Your goal
Please transcribe exactly, and only, the lines of the data below between the line holding "(* ===== verification/RequestEnums.v ===== *)" and the line holding "Definition refusal (field", inclusive.

═════ Data shown

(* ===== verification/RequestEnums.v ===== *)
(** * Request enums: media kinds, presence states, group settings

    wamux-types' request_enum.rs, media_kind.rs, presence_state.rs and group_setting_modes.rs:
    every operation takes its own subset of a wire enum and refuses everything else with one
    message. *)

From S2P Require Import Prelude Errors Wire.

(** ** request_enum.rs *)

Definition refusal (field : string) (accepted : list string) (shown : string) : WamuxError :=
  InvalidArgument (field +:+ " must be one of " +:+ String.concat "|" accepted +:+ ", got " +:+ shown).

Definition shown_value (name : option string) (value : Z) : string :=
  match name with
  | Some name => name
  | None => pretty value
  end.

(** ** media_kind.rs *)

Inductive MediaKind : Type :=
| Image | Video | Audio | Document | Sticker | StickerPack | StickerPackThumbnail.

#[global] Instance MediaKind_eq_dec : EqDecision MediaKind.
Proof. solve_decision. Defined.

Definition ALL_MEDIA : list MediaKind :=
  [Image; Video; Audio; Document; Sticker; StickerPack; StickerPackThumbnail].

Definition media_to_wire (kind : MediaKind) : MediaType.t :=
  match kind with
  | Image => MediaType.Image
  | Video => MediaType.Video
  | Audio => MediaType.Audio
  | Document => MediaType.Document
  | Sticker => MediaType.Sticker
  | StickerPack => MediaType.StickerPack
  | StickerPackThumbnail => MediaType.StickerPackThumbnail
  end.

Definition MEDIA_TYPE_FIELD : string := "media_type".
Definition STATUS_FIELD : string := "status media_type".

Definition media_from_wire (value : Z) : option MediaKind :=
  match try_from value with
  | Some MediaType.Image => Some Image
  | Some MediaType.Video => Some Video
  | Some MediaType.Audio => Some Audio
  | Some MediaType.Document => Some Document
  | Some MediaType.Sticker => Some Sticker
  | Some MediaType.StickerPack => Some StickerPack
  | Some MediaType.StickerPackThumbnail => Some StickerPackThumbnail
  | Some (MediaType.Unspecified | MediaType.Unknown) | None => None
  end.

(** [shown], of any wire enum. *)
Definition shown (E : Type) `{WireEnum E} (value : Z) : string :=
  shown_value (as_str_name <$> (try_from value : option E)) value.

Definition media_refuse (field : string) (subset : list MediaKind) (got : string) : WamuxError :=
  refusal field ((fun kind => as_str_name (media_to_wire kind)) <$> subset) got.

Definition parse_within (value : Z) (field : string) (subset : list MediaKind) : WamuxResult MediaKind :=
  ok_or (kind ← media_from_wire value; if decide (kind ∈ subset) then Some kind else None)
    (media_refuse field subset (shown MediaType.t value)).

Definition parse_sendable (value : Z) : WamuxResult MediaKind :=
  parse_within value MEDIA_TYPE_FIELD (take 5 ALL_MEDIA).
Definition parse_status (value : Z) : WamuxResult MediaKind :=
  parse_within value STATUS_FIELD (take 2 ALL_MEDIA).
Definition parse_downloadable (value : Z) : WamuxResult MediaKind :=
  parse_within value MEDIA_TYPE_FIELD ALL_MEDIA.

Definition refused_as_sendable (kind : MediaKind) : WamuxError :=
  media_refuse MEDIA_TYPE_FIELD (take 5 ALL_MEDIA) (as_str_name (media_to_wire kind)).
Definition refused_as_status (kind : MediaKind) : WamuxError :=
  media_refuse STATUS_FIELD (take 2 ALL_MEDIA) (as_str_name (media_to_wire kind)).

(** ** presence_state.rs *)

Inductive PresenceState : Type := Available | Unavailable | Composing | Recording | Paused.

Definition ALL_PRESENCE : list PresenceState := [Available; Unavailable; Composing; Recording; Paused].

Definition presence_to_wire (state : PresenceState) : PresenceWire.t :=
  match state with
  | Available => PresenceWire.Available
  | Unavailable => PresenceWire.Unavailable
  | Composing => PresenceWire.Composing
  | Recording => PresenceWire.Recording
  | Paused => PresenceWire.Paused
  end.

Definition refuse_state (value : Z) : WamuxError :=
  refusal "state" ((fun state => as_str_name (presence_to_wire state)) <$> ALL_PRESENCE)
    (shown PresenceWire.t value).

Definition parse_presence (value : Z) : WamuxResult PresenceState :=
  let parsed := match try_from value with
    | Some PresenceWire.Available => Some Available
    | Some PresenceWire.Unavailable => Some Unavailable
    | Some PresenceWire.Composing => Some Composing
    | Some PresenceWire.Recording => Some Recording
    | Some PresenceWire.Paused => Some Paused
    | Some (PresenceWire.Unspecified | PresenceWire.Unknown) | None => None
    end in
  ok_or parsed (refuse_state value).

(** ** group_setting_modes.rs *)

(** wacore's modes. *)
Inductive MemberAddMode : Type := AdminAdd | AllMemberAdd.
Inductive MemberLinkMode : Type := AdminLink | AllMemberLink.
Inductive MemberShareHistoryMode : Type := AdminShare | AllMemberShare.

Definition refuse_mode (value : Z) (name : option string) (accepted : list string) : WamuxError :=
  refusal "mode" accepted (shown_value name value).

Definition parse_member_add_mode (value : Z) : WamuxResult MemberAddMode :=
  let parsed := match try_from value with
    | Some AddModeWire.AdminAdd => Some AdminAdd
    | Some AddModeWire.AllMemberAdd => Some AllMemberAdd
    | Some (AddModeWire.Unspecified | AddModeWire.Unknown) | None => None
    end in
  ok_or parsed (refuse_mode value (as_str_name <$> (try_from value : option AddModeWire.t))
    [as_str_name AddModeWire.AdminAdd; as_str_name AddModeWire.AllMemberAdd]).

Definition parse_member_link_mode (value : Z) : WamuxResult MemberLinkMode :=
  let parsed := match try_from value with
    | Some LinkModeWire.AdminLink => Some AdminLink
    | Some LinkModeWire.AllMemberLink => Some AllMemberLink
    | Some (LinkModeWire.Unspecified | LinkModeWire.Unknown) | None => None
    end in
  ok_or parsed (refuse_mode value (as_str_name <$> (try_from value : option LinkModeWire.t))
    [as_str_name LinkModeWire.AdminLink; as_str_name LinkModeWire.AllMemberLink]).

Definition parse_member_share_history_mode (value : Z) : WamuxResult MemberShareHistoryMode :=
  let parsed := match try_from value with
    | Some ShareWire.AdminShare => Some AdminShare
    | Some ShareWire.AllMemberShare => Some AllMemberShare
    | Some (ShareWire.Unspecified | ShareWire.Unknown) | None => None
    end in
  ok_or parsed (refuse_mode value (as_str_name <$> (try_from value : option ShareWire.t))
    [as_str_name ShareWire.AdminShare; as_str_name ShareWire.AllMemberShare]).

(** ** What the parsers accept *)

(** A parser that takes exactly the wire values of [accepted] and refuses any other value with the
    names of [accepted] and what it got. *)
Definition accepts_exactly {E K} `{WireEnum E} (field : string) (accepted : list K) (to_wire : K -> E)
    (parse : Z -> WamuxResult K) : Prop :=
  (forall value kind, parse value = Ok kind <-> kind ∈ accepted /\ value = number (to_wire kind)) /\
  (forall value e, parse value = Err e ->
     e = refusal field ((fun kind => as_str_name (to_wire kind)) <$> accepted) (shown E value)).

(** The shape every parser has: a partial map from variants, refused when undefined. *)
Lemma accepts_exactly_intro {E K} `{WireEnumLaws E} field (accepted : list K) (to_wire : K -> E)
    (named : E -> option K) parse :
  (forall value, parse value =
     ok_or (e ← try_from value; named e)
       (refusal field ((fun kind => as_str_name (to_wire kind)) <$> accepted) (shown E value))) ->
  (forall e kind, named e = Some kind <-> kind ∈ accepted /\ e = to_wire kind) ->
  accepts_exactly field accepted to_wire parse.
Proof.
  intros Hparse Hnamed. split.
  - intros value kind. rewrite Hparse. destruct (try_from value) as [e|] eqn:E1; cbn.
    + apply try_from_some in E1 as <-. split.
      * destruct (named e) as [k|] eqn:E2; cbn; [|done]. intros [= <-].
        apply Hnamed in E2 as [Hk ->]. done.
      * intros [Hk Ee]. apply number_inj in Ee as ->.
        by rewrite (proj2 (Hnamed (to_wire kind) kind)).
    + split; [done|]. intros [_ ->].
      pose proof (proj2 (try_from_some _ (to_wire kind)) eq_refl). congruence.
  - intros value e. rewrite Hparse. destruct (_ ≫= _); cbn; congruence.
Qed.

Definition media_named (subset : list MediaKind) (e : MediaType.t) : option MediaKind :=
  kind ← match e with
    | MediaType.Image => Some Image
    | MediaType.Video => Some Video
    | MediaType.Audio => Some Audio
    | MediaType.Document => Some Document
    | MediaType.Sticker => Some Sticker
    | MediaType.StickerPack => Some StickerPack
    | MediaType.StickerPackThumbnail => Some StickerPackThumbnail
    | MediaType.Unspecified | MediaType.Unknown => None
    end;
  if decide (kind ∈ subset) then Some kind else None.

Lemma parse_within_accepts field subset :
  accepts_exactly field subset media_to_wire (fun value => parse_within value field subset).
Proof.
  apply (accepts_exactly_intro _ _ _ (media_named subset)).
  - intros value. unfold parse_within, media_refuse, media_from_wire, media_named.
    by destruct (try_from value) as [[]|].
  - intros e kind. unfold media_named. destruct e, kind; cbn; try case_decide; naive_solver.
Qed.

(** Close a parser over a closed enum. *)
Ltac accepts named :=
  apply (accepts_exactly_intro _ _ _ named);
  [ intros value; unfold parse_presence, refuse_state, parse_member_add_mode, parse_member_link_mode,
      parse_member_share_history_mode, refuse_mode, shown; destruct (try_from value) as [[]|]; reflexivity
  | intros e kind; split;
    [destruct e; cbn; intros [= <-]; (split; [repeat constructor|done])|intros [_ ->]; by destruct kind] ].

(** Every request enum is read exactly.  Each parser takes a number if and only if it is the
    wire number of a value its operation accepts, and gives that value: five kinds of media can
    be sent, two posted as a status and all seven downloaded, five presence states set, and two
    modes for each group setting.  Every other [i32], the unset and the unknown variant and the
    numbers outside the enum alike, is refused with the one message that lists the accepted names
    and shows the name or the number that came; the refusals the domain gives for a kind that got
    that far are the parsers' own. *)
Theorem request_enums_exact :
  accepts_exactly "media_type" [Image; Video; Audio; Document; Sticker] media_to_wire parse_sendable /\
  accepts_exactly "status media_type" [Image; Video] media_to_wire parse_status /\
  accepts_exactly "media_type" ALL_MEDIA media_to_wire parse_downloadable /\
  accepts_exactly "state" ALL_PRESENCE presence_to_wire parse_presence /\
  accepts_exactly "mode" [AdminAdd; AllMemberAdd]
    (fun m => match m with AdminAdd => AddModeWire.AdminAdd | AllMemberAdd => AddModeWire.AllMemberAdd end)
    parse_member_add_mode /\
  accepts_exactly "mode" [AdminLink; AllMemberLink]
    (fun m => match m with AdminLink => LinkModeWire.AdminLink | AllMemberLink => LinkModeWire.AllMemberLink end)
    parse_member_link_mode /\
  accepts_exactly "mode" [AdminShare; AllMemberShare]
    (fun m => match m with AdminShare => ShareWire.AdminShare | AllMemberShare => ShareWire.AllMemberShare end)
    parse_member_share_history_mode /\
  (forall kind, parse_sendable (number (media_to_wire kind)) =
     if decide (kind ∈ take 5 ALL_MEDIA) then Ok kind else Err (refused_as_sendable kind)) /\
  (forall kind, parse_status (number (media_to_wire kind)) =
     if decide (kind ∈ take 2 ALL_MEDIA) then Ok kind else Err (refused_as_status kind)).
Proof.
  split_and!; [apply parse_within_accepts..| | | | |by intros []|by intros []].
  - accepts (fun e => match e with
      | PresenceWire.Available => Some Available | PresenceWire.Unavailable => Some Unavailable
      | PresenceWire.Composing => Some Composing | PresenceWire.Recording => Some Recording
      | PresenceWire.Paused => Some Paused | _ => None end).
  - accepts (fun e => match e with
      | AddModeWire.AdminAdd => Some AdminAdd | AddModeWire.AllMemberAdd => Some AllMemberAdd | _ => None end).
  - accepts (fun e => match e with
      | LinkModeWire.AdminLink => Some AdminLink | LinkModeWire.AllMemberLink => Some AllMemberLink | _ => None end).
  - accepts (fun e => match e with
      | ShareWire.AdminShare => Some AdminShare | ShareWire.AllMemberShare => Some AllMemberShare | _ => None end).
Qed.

══════════
═════ Data shown

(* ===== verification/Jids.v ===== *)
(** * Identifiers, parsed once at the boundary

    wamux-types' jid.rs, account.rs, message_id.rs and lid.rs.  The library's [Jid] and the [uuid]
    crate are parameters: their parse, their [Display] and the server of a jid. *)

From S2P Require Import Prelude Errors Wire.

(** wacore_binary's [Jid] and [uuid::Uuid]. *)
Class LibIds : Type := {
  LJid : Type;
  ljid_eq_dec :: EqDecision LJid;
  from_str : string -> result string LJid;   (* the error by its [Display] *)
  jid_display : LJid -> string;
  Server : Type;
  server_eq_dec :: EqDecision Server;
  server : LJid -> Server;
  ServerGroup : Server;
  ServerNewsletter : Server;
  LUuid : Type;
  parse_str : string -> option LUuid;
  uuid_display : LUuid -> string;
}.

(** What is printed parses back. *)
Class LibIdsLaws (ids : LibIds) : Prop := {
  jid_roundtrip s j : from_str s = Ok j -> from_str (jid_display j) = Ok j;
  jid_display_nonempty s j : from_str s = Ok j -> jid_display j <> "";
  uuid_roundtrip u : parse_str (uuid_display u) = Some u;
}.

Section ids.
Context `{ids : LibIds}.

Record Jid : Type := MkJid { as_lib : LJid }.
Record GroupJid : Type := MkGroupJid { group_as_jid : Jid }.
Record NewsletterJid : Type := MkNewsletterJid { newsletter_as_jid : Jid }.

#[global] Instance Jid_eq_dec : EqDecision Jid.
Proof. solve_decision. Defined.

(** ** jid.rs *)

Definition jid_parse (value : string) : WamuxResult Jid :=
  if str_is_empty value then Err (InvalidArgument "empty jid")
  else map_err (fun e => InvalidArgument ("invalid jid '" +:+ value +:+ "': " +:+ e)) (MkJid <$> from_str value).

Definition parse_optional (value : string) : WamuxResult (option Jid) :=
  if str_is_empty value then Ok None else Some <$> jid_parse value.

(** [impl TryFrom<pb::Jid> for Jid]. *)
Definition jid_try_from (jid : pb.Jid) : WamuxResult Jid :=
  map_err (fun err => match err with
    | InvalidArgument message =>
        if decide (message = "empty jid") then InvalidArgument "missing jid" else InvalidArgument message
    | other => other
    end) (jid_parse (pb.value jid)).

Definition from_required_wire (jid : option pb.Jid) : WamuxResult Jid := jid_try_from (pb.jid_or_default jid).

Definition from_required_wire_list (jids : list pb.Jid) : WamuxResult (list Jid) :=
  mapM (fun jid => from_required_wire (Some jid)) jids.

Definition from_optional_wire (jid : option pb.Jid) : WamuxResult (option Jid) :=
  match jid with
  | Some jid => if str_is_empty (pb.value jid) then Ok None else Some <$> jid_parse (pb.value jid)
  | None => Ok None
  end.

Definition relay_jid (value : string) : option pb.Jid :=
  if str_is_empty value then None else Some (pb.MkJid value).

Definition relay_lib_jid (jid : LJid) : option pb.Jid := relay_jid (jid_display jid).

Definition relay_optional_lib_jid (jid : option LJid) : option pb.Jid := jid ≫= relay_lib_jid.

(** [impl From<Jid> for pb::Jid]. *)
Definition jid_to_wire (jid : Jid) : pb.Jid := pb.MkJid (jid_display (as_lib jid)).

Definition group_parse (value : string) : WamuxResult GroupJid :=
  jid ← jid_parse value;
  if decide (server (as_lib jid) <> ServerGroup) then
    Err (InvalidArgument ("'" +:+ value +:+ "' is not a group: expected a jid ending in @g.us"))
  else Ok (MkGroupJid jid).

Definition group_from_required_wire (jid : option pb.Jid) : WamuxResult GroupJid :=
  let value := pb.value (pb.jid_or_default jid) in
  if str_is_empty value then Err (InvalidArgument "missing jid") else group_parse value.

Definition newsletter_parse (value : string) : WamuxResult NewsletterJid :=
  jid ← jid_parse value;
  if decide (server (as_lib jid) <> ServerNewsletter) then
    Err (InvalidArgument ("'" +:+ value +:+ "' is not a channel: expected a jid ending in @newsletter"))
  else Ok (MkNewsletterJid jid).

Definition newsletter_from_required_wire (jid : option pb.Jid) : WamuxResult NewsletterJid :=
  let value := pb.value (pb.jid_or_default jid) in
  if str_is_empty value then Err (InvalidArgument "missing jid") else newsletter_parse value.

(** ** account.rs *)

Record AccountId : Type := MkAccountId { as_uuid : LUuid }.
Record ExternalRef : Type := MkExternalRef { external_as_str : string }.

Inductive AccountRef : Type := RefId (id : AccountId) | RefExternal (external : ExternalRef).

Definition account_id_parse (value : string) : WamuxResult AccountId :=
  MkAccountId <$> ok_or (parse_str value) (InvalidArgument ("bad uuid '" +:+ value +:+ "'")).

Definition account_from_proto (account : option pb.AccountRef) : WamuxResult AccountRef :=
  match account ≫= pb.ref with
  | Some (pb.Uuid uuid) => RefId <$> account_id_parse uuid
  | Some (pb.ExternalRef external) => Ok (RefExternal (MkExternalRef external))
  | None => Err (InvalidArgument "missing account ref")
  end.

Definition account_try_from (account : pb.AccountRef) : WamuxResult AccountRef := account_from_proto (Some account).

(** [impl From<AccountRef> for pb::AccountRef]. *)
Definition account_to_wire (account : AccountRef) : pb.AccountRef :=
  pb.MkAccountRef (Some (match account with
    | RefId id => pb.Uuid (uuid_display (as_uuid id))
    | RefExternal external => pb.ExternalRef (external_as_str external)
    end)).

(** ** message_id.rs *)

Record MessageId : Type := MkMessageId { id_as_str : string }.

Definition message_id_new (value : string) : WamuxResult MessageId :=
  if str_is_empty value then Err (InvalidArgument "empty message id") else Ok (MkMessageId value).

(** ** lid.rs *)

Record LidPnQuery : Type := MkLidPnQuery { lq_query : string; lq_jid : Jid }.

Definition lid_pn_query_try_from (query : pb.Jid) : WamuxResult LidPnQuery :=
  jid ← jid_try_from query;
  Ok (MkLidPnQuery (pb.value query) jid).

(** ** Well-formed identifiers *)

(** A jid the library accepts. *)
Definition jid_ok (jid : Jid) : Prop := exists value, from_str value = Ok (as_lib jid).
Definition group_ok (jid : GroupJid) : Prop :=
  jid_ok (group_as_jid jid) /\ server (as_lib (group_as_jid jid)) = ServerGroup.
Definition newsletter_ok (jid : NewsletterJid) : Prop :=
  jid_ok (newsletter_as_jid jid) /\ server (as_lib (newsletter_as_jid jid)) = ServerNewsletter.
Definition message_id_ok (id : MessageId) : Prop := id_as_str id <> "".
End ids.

══════════

Solution for this exercise
(* ===== verification/RequestEnums.v ===== *)
(** * Request enums: media kinds, presence states, group settings

    wamux-types' request_enum.rs, media_kind.rs, presence_state.rs and group_setting_modes.rs:
    every operation takes its own subset of a wire enum and refuses everything else with one
    message. *)

From S2P Require Import Prelude Errors Wire.

(** ** request_enum.rs *)

Definition refusal (field : string) (accepted : list string) (shown : string) : WamuxError :=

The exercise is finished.